Munis de ces informations, on se rend au terminal, en suivant les locaux qui entrent tous dans un container. C’est la salle d’attente ! Neuf containers ont été attachés ensemble, meublés de bancs et équipés de ventilateurs.
Nous n’avons pas le temps d’attendre : le ferry est là, on peut directement monter à bord. La traversée est courte et nous voilà à Mamoudzou, la capitale de Mayotte.
Ça grouille de monde. Des vendeuses de snacks divers sont assises au sol le long du chemin qui sort du débarcadère. La nourriture est dans des caisses, je vois l’une d’elles préparer un sandwich au-dessus de sa caisse, trempant son couteau dans un sac posé à côté.
Bidonvilles
Nous faisons route vers le sud. Les copains nous ont vanté des plages bordées de baobabs, il faut qu’on voie ça !
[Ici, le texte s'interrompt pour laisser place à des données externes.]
Lemma cap_loop (fuel : nat) (r : Run E) :
  cap_inv r →
  within_cap (self (snd (while_loop fuel r))) ∧
  Forall within_cap (snapshots (events (snd (while_loop fuel r)))).
Proof.
  apply (while_loop_rule cap_inv
           (fun _ r' => within_cap (self r') ∧ Forall within_cap (snapshots (events r')))).
  - intros r0 (_ & _ & H1 & H2) _. auto.
  - intros r0 (_ & _ & H1 & H2) _. auto.
  - intros r0 (Hcur & Hne & Hcap & Hsn) Hlt.
    destruct (last_is_Some _ Hne) as [t Hlast].
    unfold cap_inv, within_cap in *.
    loop_body_cases r0 Hlast; simpl;
      rewrite ?snapshots_app, ?Forall_app; simpl;
      rewrite ?len_snoc; repeat split;
      repeat (apply Forall_cons; split); try apply Forall_nil;
      simpl; rewrite ?len_snoc; try assumption; try lia;
      try (intros Hnil; apply app_eq_nil in Hnil; destruct Hnil; discriminate).
Qed.
End Cap.

Section CapTheorem.
Context {E : Type} {EP : Endpoints E}.
Import AgentToAgentConversation.

(** The state a run ends in is the one the loop ends in. *)
Lemma start_conversation_final (initial_topic : pystr) (r : Run E) :
  snd (start_conversation initial_topic r) =
  snd (while_loop (Z.to_nat MAX_TURNS)
         (MkRun (Build [Turn 1 azure_ai_agent initial_topic] 1) (env r)
            (events r ++ [Assigned (Build [] (current_turn (self r)));
                          Assigned (Build [] 0); Assigned (Build [] 1);
                          Assigned (Build [Turn 1 azure_ai_agent initial_topic] 1)]))).
Proof.
  rewrite start_conversation_run. cbv zeta.
  destruct (while_loop _ _) as [[[]|x|] r']; reflexivity.
Qed.

(** C1. In every run of [start_conversation], whatever the endpoints
    answer (text, an exception, or nothing at all): after each assignment
    to the orchestrator object the list [turns] has at most [MAX_TURNS]
    elements, and so has the list in the state the run ends in.
    [MAX_TURNS] is 20. *)
Theorem turns_never_exceed_MAX_TURNS (initial_topic : pystr)
    (obj : AgentToAgentConversation.t) (e : E) :
  let r := snd (start_conversation initial_topic (fresh_run obj e)) in
  MAX_TURNS = 20 ∧
  Forall (fun o => len (turns o) <= MAX_TURNS) (snapshots (events r)) ∧
  len (turns (self r)) <= MAX_TURNS.
Proof.
  cbv zeta. split; [reflexivity|].
  rewrite start_conversation_final.
  apply and_comm, cap_loop. unfold cap_inv, within_cap. simpl.
  repeat split; try discriminate; unfold MAX_TURNS, len; simpl; try lia.
  repeat (apply Forall_cons; split); try apply Forall_nil; simpl; lia.
Qed.
End CapTheorem.


(* ================================================================== *)
(** * The shape of the turn list *)
(* ================================================================== *)

Lemma shaped_nil : shaped [].
Proof. intros i t H. destruct i; discriminate. Qed.

Lemma shaped_snoc ts n s m :
  shaped ts → n = len ts + 1 → s = alternating_sender (length ts) →
  shaped (ts ++ [Turn n s m]).
Proof.
  intros Hts Hn Hs i t Hi. apply lookup_snoc_Some in Hi as [[_ Hi]|[-> <-]].
  - exact (Hts i t Hi).
  - simpl. unfold len in Hn. auto.
Qed.

Lemma length_snoc {A} (l : list A) (x : A) : length (l ++ [x]) = S (length l).
Proof. rewrite length_app. simpl. lia. Qed.

Section Shape.
Context {E : Type} {EP : Endpoints E}.
Import AgentToAgentConversation.

Lemma even_false_nonempty {A} (l : list A) : Nat.even (length l) = false → l ≠ [].
Proof. intros H ->. discriminate. Qed.

Lemma shape_loop (fuel : nat) (r : Run E) :
  shape_inv r → shape_post (snd (while_loop fuel r)).
Proof.
  apply (while_loop_rule shape_inv (fun _ r' => shape_post r')).
  - intros r0 (_ & _ & H1 & H2) _. split; assumption.
  - intros r0 (_ & _ & H1 & H2) _. split; assumption.
  - intros r0 (Hcur & Hodd & Hsh & Hsn) Hlt.
    destruct (last_is_Some _ (even_false_nonempty _ Hodd)) as [t Hlast].
    assert (∀ m, shaped (turns (self r0) ++
              [Turn (current_turn (self r0) + 1) copilot_studio m])) as Hb.
    { intros m. apply shaped_snoc; [assumption|lia|].
      unfold alternating_sender. rewrite Hodd. reflexivity. }
    assert (∀ m m', shaped ((turns (self r0) ++
              [Turn (current_turn (self r0) + 1) copilot_studio m]) ++
              [Turn (current_turn (self r0) + 1 + 1) azure_ai_agent m'])) as Ha.
    { intros m m'. apply shaped_snoc; [apply Hb|rewrite len_snoc; lia|].
      unfold alternating_sender.
      rewrite length_snoc, Nat.even_succ, <- Nat.negb_even, Hodd. reflexivity. }
    unfold shape_inv, shape_post.
    loop_body_cases r0 Hlast; simpl;
      rewrite ?snapshots_app, ?Forall_app; simpl;
      repeat first [ assumption | apply Hb | apply Ha | apply Forall_nil
                   | apply Forall_cons; split | split ];
      rewrite ?len_snoc, ?length_snoc; try lia.
    simpl. exact Hodd.
Qed.

(** The shape holds in the state a run ends in and after each of its
    assignments. *)
Lemma start_conversation_shaped (initial_topic : pystr)
    (obj : AgentToAgentConversation.t) (e : E) :
  shape_post (snd (start_conversation initial_topic (fresh_run obj e))).
Proof.
  rewrite start_conversation_final. apply shape_loop.
  assert (shaped [Turn 1 azure_ai_agent initial_topic]) as H1.
  { apply (shaped_snoc [] 1 azure_ai_agent initial_topic shaped_nil); reflexivity. }
  unfold shape_inv. simpl.
  repeat first [ exact H1 | exact shaped_nil | reflexivity | apply Forall_nil
               | apply Forall_cons; split | split ].
Qed.

(** A returned list is the list of the final state. *)
Lemma start_conversation_returned (initial_topic : pystr) (r : Run E) l :
  fst (start_conversation initial_topic r) = Returned l →
  l = turns (self (snd (start_conversation initial_topic r))).
Proof.
  rewrite start_conversation_run. cbv zeta.
  destruct (while_loop _ _) as [[[]|x|] r']; simpl; congruence.
Qed.
End Shape.

(* ================================================================== *)
(** * C2: turn numbers, and a list that only grows *)
(* ================================================================== *)

Lemma grows_to_snoc l o o' :
  grows_to l o →
  AgentToAgentConversation.turns o `prefix_of` AgentToAgentConversation.turns o' →
  grows_to (l ++ [o']) o'.
Proof.
  intros [Hl Hlast] Hpre. split; [|apply last_snoc].
  intros i a b Ha Hb.
  apply lookup_snoc_Some in Hb as [[Hlt Hb]|[Hi <-]].
  - rewrite lookup_app_l in Ha by lia. exact (Hl i a b Ha Hb).
  - rewrite lookup_app_l in Ha by lia.
    rewrite last_lookup, <- Hi in Hlast. simpl in Hlast.
    rewrite Ha in Hlast. injection Hlast as ->. exact Hpre.
Qed.

Lemma grows_to_snoc2 l o o1 o2 :
  grows_to l o →
  AgentToAgentConversation.turns o `prefix_of` AgentToAgentConversation.turns o1 →
  AgentToAgentConversation.turns o1 `prefix_of` AgentToAgentConversation.turns o2 →
  grows_to (l ++ [o1; o2]) o2.
Proof.
  intros H H1 H2. change (l ++ [o1; o2]) with (l ++ [o1] ++ [o2]).
  rewrite app_assoc. eauto using grows_to_snoc.
Qed.

Lemma append_only_singleton o : grows_to [o] o.
Proof.
  split; [|reflexivity]. intros i a b Ha Hb. destruct i; discriminate.
Qed.

Section Contiguous.
Context {E : Type} {EP : Endpoints E}.
Import AgentToAgentConversation.

Lemma grows_loop (fuel : nat) (r : Run E) :
  grows_inv r →
  grows_to (snapshots (events (snd (while_loop fuel r))))
    (self (snd (while_loop fuel r))).
Proof.
  apply (while_loop_rule grows_inv
           (fun _ r' => grows_to (snapshots (events r')) (self r'))).
  - intros r0 [_ H] _. exact H.
  - intros r0 [_ H] _. exact H.
  - intros r0 [Hne Hg] Hlt.
    destruct (last_is_Some _ Hne) as [t Hlast].
    unfold grows_inv.
    loop_body_cases r0 Hlast; simpl;
      rewrite ?snapshots_app; simpl; rewrite ?app_nil_r;
      try assumption;
      repeat match goal with
      | |- _ ∧ _ => split
      | |- _ ++ [_] ≠ [] =>
          let H := fresh in
          intros H; apply app_eq_nil in H; destruct H; discriminate
      | |- grows_to ((_ ++ [_; _]) ++ [_; _]) _ =>
          eapply grows_to_snoc2; simpl
      | |- grows_to (_ ++ [_; _]) _ =>
          eapply grows_to_snoc2; [eassumption| |]; simpl
      | |- ?l `prefix_of` ?l => reflexivity
      | |- ?l `prefix_of` ?l ++ _ => apply prefix_app_r; reflexivity
      | |- _ `prefix_of` _ => progress simpl
      end.
Qed.

(** From its first assignment on, the object only grows, up to the state
    the run ends in. *)
Lemma start_conversation_grows (initial_topic : pystr)
    (obj : AgentToAgentConversation.t) (e : E) :
  let res := start_conversation initial_topic (fresh_run obj e) in
  grows_to (snapshots (events (snd res))) (self (snd res)).
Proof.
  cbv zeta. rewrite start_conversation_final. apply grows_loop.
  split; [discriminate|]. simpl.
  change [?a; ?b; ?c; ?d] with ([a] ++ [b; c] ++ [d]).
  rewrite app_assoc.
  apply grows_to_snoc with (o := Build [] 1); [|simpl; apply prefix_nil].
  eapply grows_to_snoc2; [apply append_only_singleton|reflexivity|reflexivity].
Qed.

(** C2. The list a run of [start_conversation] returns is the list of the
    state the run ends in, and its turn numbers are 1, 2, 3, ... without a
    gap: the turn at 0-based index [i] has number [i + 1]. During the run
    the list only grows: from the first assignment [self.turns = []] on,
    the list after an assignment is the list before it, unchanged, with at
    most new records added behind. *)
Theorem turn_numbers_contiguous_and_append_only (initial_topic : pystr)
    (obj : AgentToAgentConversation.t) (e : E) :
  let res := start_conversation initial_topic (fresh_run obj e) in
  (∀ l, fst res = Returned l →
     l = turns (self (snd res)) ∧
     ∀ (i : nat) t, l !! i = Some t →
       ConversationTurn.turn_number t = Z.of_nat i + 1) ∧
  append_only (snapshots (events (snd res))) ∧
  last (snapshots (events (snd res))) = Some (self (snd res)).
Proof.
  cbv zeta. split.
  - intros l Hl. apply start_conversation_returned in Hl.
    split; [exact Hl|]. intros i t Hi.
    destruct (start_conversation_shaped initial_topic obj e) as [Hsh _].
    rewrite Hl in Hi. apply (Hsh i t Hi).
  - apply start_conversation_grows.
Qed.
End Contiguous.

(** The theorem applied to the run of Scenario D: its fifth turn has
    number 5. *)
Lemma turn_numbers_contiguous_witness :
  ∃ l t,
    fst (start_conversation (EP := echo_endpoints) (lit "Hello")
           (fresh_run AgentToAgentConversation.init tt)) = Returned l ∧
    l !! 4%nat = Some t ∧
    ConversationTurn.turn_number t = 5.
Proof.
  eexists _, _. split; [vm_compute; reflexivity|].
  split; [vm_compute; reflexivity|].
  refine (proj2 (proj1 (turn_numbers_contiguous_and_append_only
            (EP := echo_endpoints) (lit "Hello") AgentToAgentConversation.init tt)
            _ _) 4%nat _ _); vm_compute; reflexivity.
Defined.

(* ================================================================== *)
(** * C3: the loop against the pseudocode of the specification *)
(* ================================================================== *)

(** The [async for] accumulates the texts of the message activities. *)
Lemma receive_fragment_text acc a : receive acc a = acc ++ Spec.fragment_text a.
Proof.
  destruct a as [[[] [[|c s]|]]|]; simpl; rewrite ?app_nil_r; reflexivity.
Qed.

Lemma fold_receive acts acc :
  fold_left receive acts acc = acc ++ concat (map Spec.fragment_text acts).
Proof.
  revert acc. induction acts as [|a acts IH]; intros acc; simpl.
  - rewrite app_nil_r. reflexivity.
  - rewrite IH, receive_fragment_text, <- app_assoc. reflexivity.
Qed.

Lemma negb_str_bool s : negb (str_bool s) = bool_decide (s = []).
Proof. destruct s; reflexivity. Qed.

Lemma last_removelast {A} (l : list A) x : last l = Some x → l = removelast l ++ [x].
Proof.
  intros H. destruct (decide (l = [])) as [->|Hne]; [discriminate|].
  destruct (exists_last Hne) as (l' & y & ->).
  rewrite last_snoc in H. injection H as ->.
  rewrite removelast_last. reflexivity.
Qed.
Depuis la route, on voit des villages et des bidonvilles un peu plus haut. Les maisons sont faites de tôle et de matériaux peu coûteux, elles ont l’air assez entassées.
On nous a dit que le soir, mieux vaut ne pas traîner à Grande-Terre, car ça peut être dangereux. Plus tard, on apprendra que des bandes arrêtent parfois des voitures pour les piller, même en journée. Heureusement, nous n’en rencontrons pas.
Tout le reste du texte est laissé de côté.